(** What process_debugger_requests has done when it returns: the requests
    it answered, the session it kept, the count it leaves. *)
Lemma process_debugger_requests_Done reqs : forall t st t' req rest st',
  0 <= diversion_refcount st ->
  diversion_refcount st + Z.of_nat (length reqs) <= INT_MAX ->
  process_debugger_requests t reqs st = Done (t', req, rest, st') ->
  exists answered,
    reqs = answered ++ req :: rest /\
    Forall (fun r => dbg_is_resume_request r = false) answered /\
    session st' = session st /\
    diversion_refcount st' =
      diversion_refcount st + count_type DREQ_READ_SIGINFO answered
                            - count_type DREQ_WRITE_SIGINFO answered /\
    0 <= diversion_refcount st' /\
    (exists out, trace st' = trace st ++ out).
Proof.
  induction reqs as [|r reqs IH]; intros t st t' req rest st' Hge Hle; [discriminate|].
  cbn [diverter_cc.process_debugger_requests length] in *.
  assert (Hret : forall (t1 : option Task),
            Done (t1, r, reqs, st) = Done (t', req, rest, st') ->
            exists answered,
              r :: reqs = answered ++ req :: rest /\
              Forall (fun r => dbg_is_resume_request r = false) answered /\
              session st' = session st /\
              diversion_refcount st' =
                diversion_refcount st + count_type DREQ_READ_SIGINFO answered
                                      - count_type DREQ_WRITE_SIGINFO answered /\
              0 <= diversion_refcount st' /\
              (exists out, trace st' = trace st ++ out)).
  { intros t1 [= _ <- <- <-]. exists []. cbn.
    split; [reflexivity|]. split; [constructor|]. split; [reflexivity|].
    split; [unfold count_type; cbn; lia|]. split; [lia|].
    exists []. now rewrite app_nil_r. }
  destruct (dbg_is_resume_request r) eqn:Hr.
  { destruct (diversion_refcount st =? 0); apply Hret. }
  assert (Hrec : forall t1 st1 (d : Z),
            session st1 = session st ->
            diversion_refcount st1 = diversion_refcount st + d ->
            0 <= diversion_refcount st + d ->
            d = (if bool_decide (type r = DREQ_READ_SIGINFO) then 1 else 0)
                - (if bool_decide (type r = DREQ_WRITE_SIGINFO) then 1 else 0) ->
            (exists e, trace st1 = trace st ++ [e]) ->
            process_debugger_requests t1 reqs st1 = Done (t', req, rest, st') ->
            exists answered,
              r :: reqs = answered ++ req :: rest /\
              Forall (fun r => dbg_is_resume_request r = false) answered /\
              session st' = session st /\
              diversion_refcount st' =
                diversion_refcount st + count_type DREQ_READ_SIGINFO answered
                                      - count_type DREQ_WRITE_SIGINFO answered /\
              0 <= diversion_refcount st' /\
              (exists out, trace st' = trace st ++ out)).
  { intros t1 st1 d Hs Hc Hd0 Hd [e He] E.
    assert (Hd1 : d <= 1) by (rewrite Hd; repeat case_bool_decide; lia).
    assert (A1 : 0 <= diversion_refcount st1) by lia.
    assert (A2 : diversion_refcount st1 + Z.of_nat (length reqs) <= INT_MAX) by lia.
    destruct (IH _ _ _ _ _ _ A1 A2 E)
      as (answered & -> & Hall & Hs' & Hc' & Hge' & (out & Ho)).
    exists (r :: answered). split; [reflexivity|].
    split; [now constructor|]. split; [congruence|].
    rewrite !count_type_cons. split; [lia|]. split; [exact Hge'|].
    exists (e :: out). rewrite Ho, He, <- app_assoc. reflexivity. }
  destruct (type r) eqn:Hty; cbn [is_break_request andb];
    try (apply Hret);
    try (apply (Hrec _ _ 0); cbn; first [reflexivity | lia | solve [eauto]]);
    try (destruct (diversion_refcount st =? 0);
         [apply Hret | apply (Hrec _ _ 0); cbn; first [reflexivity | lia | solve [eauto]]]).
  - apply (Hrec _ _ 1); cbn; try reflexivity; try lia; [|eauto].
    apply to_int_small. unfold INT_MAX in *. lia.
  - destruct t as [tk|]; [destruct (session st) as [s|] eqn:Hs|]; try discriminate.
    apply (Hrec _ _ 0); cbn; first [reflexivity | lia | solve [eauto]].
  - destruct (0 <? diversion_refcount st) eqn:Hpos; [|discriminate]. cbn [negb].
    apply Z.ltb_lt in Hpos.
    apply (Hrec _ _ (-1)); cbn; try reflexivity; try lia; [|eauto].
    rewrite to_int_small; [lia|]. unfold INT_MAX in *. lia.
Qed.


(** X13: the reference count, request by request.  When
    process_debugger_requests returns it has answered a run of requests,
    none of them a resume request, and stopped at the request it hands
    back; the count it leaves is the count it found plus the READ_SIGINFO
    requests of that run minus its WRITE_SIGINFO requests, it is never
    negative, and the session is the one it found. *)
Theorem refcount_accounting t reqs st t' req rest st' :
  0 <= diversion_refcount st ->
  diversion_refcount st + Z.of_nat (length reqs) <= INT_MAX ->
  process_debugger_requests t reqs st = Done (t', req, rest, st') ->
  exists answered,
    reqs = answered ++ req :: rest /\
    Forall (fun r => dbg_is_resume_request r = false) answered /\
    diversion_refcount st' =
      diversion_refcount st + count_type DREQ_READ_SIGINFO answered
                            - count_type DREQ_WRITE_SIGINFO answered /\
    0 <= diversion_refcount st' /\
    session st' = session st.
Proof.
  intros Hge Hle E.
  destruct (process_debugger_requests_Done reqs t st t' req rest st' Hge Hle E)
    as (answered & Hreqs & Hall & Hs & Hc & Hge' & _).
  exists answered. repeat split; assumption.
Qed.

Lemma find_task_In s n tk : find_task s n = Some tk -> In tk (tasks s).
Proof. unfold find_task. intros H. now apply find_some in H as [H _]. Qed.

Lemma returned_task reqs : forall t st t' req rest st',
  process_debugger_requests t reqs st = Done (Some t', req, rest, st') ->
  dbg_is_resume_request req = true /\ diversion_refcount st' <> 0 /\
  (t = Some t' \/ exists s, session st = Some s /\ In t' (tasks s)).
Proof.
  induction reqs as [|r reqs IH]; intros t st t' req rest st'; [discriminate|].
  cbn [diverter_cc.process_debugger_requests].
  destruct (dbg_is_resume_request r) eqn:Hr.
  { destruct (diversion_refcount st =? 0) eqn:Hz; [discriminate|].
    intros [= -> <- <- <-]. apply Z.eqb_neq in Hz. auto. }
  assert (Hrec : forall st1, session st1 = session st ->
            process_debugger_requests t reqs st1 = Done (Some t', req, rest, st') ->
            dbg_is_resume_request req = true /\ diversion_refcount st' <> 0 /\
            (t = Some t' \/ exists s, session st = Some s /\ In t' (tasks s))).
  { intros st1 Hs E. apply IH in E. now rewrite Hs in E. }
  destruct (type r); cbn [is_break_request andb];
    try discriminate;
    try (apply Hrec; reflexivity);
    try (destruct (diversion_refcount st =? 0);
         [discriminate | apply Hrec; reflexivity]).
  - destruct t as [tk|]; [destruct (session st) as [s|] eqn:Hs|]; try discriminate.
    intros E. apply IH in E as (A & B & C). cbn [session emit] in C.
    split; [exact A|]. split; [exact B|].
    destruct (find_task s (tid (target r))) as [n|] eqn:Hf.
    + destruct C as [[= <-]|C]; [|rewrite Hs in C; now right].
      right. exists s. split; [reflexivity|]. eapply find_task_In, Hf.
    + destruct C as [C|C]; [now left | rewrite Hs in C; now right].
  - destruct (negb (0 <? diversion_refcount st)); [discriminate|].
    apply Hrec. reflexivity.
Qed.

○ ○ ○ ○ ○

» **Exercise instructions**:
Above are the records; copy exactly the lines from the one with "intros st1 Hs" through the final line.

» **Answer box**:
  { intros st1 Hs E. apply IH in E. now rewrite Hs in E. }
  destruct (type r); cbn [is_break_request andb];
    try discriminate;
    try (apply Hrec; reflexivity);
    try (destruct (diversion_refcount st =? 0);
         [discriminate | apply Hrec; reflexivity]).
  - destruct t as [tk|]; [destruct (session st) as [s|] eqn:Hs|]; try discriminate.
    intros E. apply IH in E as (A & B & C). cbn [session emit] in C.
    split; [exact A|]. split; [exact B|].
    destruct (find_task s (tid (target r))) as [n|] eqn:Hf.
    + destruct C as [[= <-]|C]; [|rewrite Hs in C; now right].
      right. exists s. split; [reflexivity|]. eapply find_task_In, Hf.
    + destruct C as [C|C]; [now left | rewrite Hs in C; now right].
  - destruct (negb (0 <? diversion_refcount st)); [discriminate|].
    apply Hrec. reflexivity.
Qed.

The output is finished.